━━━━━ INPUT MATERIAL ━━━━━

Lemma get_span v span a n st (Q : result bytes → @state W → Prop) :
  settles v (view st.2) → object_holds v span → rs_pos span ≤ a → 0 ≤ n → a + n ≤ rs_pos span + rs_len span →
  (∀ r st', quiet st st' → match r with
     | Ok b => zlen b = n ∧ ∀ i, 0 ≤ i < n → byte_at b i = Some (span_byte v span (a + i)) | Err _ => faults end → Q r st') →
  wp (call cs (be_get (SliceObjectKey (rs_id span)) (rs_off span + (a - rs_pos span)) n)) Q st.
Proof.
  intros Hv (Hid & Hoff & o & Ho & Hlen) Ha Hn Hb HQ. eapply wp_query; [apply law_get|exists o; by apply (st_object _ _ Hv)|]. intros r st' Hq Hr.
  apply HQ; [done|]. destruct r as [b|]; [|done]. destruct Hr as (o' & Ho' & ->).
  rewrite (st_object _ _ Hv _ _ Ho) in Ho'. simplify_eq. split; [apply zlen_substr; lia|].
  intros i Hi. rewrite byte_at_substr by lia. rewrite (proj2 (Z.leb_le 0 i)), (proj2 (Z.ltb_lt i n)) by lia. cbn.
  unfold span_byte, source_byte, span_source. rewrite (proj2 (Z.eqb_neq (rs_id span) 0)) by done. cbn [fst snd].
  rewrite (proj2 (Z.eqb_neq (rs_id span) 0)), Ho by done. cbn.
  replace (rs_off span + (a - rs_pos span) + i) with (rs_off span + (a + i - rs_pos span)) by lia.
  destruct (byte_at_inside o' (rs_off span + (a + i - rs_pos span))) as [c ->]; [lia|done].
Qed.

Lemma fetch_spec v span offset a b old st (Q : result bytes → @state W → Prop) :
  settles v (view st.2) → object_holds v span → offset ≤ rs_pos span ≤ a → a ≤ b ≤ rs_pos span + rs_len span →
  b ≤ offset + zlen old →
  (∀ r st', quiet st st' → match r with Ok new => copied v span offset a b old new | Err _ => faults end → Q r st') →
  wp (fetch cs span offset a b old) Q st.
Proof.
  intros Hv Hobj Ha Hb Hold HQ. unfold fetch. destruct (Z.eqb_spec a b) as [->|Hne].
  { apply wp_ret, HQ; [reflexivity|]. split; [done|]. intros p _.
    destruct (Z.leb_spec b p), (Z.ltb_spec p b); cbn; try done; lia. }
  apply wp_bind. eapply get_span; [exact Hv|done|lia|lia|lia|]. intros r st1 Hq Hr.
  destruct r as [ph|e]; [|by apply HQ]. destruct Hr as [Hlen Hat].
  apply wp_bind, wp_fail_if; intros E; [by rewrite Hlen, Z.eqb_refl in E|].
  apply wp_ret, HQ; [done|]. split; [apply zlen_memcpy; lia|]. intros p Hp. rewrite byte_at_memcpy by lia.
  rewrite Hlen. destruct (Z.leb_spec a p), (Z.ltb_spec p b), (Z.leb_spec (a - offset) (p - offset)),
    (Z.ltb_spec (p - offset) (a - offset + (b - a))); cbn; try done; try lia.
  specialize (Hat (p - a) ltac:(lia)). replace (a + (p - a)) with p in Hat by lia. rewrite <- Hat. f_equal. lia.
Qed.
(** The object bytes of [[a, b)] in place wherever no overlay hides them. *)
Definition filled (g : Z → ascii) (offset a b : Z) (ov : DirtyRanges) (old new : bytes) : Prop :=
  zlen new = zlen old ∧
  ∀ p, offset ≤ p →
    (¬ (a ≤ p < b) → byte_at new (p - offset) = byte_at old (p - offset)) ∧
    (a ≤ p < b → dirty_at ov (p - offset) = None → byte_at new (p - offset) = Some (g p)).

Lemma copied_filled v span offset a b ov old new :
  copied v span offset a b old new → filled (span_byte v span) offset a b ov old new.
Proof.
  intros [Hl Hat]. split; [done|]. intros p Hp. rewrite Hat by done.
  destruct (Z.leb_spec a p), (Z.ltb_spec p b); cbn; split; intros; done || lia.
Qed.
Lemma fetch_uncovered_spec v span offset ov cursor old st (Q : result bytes → @state W → Prop) :
  let span_end := rs_pos span + rs_len span in
  settles v (view st.2) → object_holds v span → ranges_ok ov → offset ≤ rs_pos span ≤ cursor → cursor ≤ span_end →
  span_end ≤ offset + zlen old →
  (∀ r st', quiet st st' → match r with Ok new => filled (span_byte v span) offset cursor span_end ov old new | Err _ => faults end → Q r st') →
  wp (fetch_uncovered cs span offset cursor ov old) Q st.
Proof.
  cbn zeta. revert cursor old st. induction ov as [|o ov IH]; intros cursor old st Hv Hobj Hok Hc Hce Hend HQ; cbn [fetch_uncovered].
  { eapply fetch_spec; try done. intros r st' Hq Hr. apply HQ; [done|]. destruct r; [|done]. by apply copied_filled. }
  pose proof Hok as ([Ho Hol] & Hrest & Hsep)%ranges_ok_cons.
  assert (∀ p, offset + o.1 + zlen o.2 ≤ p → dirty_at (o :: ov) (p - offset) = dirty_at ov (p - offset)) as Hpast.
  { intros p Hp. cbn [dirty_at]. destruct (in_range_of_cases o (p - offset)) as [[Hin _]|[_ ->]]; [|done]. unfold range_end in Hin. lia. }
  destruct (Z.ltb_spec cursor (rs_pos span + rs_len span)).
  2:{ eapply fetch_spec; try done. intros r st' Hq Hr. apply HQ; [done|]. destruct r; [|done]. by apply copied_filled. }
  rewrite Z.geb_leb. destruct (Z.leb_spec (rs_pos span + rs_len span) (offset + o.1)).
  { eapply fetch_spec; try done; try lia. intros r st' Hq Hr. apply HQ; [done|]. destruct r; [|done]. by apply copied_filled. }
  destruct (Z.leb_spec (offset + o.1 + zlen o.2) cursor) as [Hskip|Hskip].
  { apply IH; try done. intros r st' Hq Hr. apply HQ; [done|]. destruct r as [new|]; [|done]. destruct Hr as [Hl Hr].
    split; [done|]. intros p Hp. destruct (Hr p Hp) as [Ha Hb]. split; [done|]. intros Hin Hd. apply Hb; [done|].
    rewrite <- Hpast by lia. done. }
  apply wp_bind. rewrite Z.gtb_ltb.
  assert (∀ r st1, quiet st st1 →
    match r with Ok mid => filled (span_byte v span) offset cursor (Z.max cursor (offset + o.1)) [] old mid | Err _ => faults end →
    match r with Ok mid => wp (fetch_uncovered cs span offset (Z.min (rs_pos span + rs_len span) (offset + o.1 + zlen o.2)) ov mid) Q st1
            | Err e => Q (Err e) st1 end) as Hcont.
  { intros r st1 Hq Hr. destruct r as [mid|e]; [|by apply HQ]. pose proof Hr as [Hmid Hat].
    assert (settles v (view st1.2)) as Hv1 by (destruct Hq as (? & _ & _ & _ & ?); by etrans).
    apply IH; try done; try lia. intros r st2 Hq2 Hr2. apply HQ; [by etrans|]. destruct r as [new|]; [|done].
    destruct Hr2 as [Hl2 G2]. split; [congruence|]. intros p Hp. destruct (Hat p Hp) as [Ha Hb], (G2 p Hp) as [G2a G2b].
    split; [intros; rewrite G2a, Ha by lia; done|]. intros Hin Hd.
    destruct (Z.lt_ge_cases p (offset + o.1)) as [Hlt|Hge].
    - rewrite G2a by lia. apply Hb; [lia|done].
    - destruct (Z.lt_ge_cases p (offset + o.1 + zlen o.2)) as [Hlt2|Hge2].
      + destruct (dirty_at_cons_inside o ov (p - offset)) as (c & Hc' & _); [unfold range_end; lia|]. congruence.
      + apply G2b; [lia|]. rewrite <- Hpast by lia. done. }
  destruct (Z.ltb_spec cursor (offset + o.1)) as [Hlt|Hge].
  - eapply fetch_spec; try done; try lia. intros r st1 Hq Hr. apply Hcont; [done|]. destruct r; [|done].
    rewrite Z.max_r by lia. by apply copied_filled.
  - apply wp_ret. apply (Hcont (Ok old)); [reflexivity|]. split; [done|]. intros p Hp. split; intros; [done|lia].
Qed.

Lemma skip_overlays_spec ov offset a :
  ranges_ok ov →
  ranges_ok (skip_overlays ov offset a) ∧ ∀ p, a ≤ p → dirty_at (skip_overlays ov offset a) (p - offset) = dirty_at ov (p - offset).
Proof.
  induction ov as [|o ov IH]; intros Hok; cbn [skip_overlays]; [done|].
  destruct (Z.leb_spec (offset + o.1 + zlen o.2) a); [|done]. apply ranges_ok_cons in Hok as (_ & Hok & _).
  destruct (IH Hok) as [Hs Hat]. split; [done|]. intros p Hp. rewrite Hat by done. cbn [dirty_at].
  destruct (in_range_of_cases o (p - offset)) as [[Hin _]|[_ ->]]; [|done]. unfold range_end in Hin. lia.
Qed.

Lemma tiles_le lo hi spans : tiles lo hi spans → lo ≤ hi.
Proof. revert lo. induction spans as [|s l IH]; intros lo; cbn; [lia|]. intros (_ & ? & ?%IH). lia. Qed.

Lemma fetch_spans_spec v (f : Z → Z * Z) spans offset lo hi ov old st (Q : result bytes → @state W → Prop) :
  settles v (view st.2) → tiles lo hi spans → Forall (λ s, rs_id s ≠ 0 → object_holds v s) spans → ranges_ok ov →
  (∀ s p, s ∈ spans → rs_pos s ≤ p < rs_pos s + rs_len s → span_source s p = f p) →
  offset ≤ lo → hi ≤ offset + zlen old → (∀ p, lo ≤ p < hi → byte_at old (p - offset) = Some Ascii.zero) →
  (∀ r st', quiet st st' → match r with Ok new => filled (λ p, source_byte v (f p)) offset lo hi ov old new | Err _ => faults end → Q r st') →
  wp (fetch_spans cs spans offset ov old) Q st.
Proof.
  revert lo ov old st. induction spans as [|span spans IH]; intros lo ov old st Hv Ht Hobj Hok Hsrc Hlo Hhi Hz HQ; cbn [fetch_spans].
  { cbn in Ht. subst hi. apply wp_ret, HQ; [reflexivity|]. split; [done|]. intros p Hp. split; [done|lia]. }
  destruct Ht as (Epos & Hlen & Ht). apply Forall_cons in Hobj as [Hobj Hobjs].
  assert (lo + rs_len span ≤ hi) as Hle by (by eapply tiles_le).
  assert (∀ s p, s ∈ spans → rs_pos s ≤ p < rs_pos s + rs_len s → span_source s p = f p) as Hsrc' by (intros; apply Hsrc; [by right|done]).
  assert (∀ p, lo ≤ p < lo + rs_len span → span_source span p = f p) as Hsp by (intros; apply Hsrc; [by left|lia]).
  destruct (Z.eqb_spec (rs_id span) 0) as [Hid|Hid].
  { eapply (IH (lo + rs_len span)); try done; [lia|intros; apply Hz; lia|]. intros r st' Hq Hr. apply HQ; [done|].
    destruct r as [new|]; [|done]. destruct Hr as [Hl Hr]. split; [done|]. intros p Hp. destruct (Hr p Hp) as [Ha Hb].
    split; [intros; apply Ha; lia|]. intros Hin Hd. destruct (Z.lt_ge_cases p (lo + rs_len span)); [|apply Hb; [lia|done]].
    rewrite Ha, Hz by lia. rewrite <- Hsp by lia. unfold span_source. by rewrite Hid. }
  destruct (skip_overlays_spec ov offset (rs_pos span) Hok) as [Hok' Hskip].
  apply wp_bind. eapply fetch_uncovered_spec; [exact Hv|by apply Hobj|done|lia|lia|lia|]. intros r st1 Hq Hr.
  destruct r as [mid|e]; [|by apply HQ]. destruct Hr as [Hl1 Hmid].
  eapply (IH (lo + rs_len span)); try done; try lia.
  - destruct Hq as (? & _ & _ & _ & ?). by etrans.
  - intros p Hp. rewrite (proj1 (Hmid p ltac:(lia))) by lia. apply Hz. lia.
  - intros r st2 Hq2 Hr. apply HQ; [by etrans|]. destruct r as [new|]; [|done]. destruct Hr as [Hl2 Hnew].
    split; [congruence|]. intros p Hp. destruct (Hmid p Hp) as [Ma Mb], (Hnew p Hp) as [Na Nb].
    split; [intros; rewrite Na, Ma by lia; done|]. intros Hin Hd.
    destruct (Z.lt_ge_cases p (lo + rs_len span)).
    + rewrite Na by lia. rewrite Mb; [unfold span_byte; by rewrite Hsp by lia|lia|rewrite Hskip by lia; done].
    + apply Nb; [lia|]. rewrite Hskip by lia. done.
Qed.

━━━━━

• _TO DO_
Each line in the listing above from the one containing "Lemma copied_filled v" through the one containing "offset cursor span_end" should be repeated exactly, and no other line.

• _EXERCISE RESULT_
Lemma copied_filled v span offset a b ov old new :
  copied v span offset a b old new → filled (span_byte v span) offset a b ov old new.
Proof.
  intros [Hl Hat]. split; [done|]. intros p Hp. rewrite Hat by done.
  destruct (Z.leb_spec a p), (Z.ltb_spec p b); cbn; split; intros; done || lia.
Qed.
Lemma fetch_uncovered_spec v span offset ov cursor old st (Q : result bytes → @state W → Prop) :
  let span_end := rs_pos span + rs_len span in
  settles v (view st.2) → object_holds v span → ranges_ok ov → offset ≤ rs_pos span ≤ cursor → cursor ≤ span_end →
  span_end ≤ offset + zlen old →
  (∀ r st', quiet st st' → match r with Ok new => filled (span_byte v span) offset cursor span_end ov old new | Err _ => faults end → Q r st') →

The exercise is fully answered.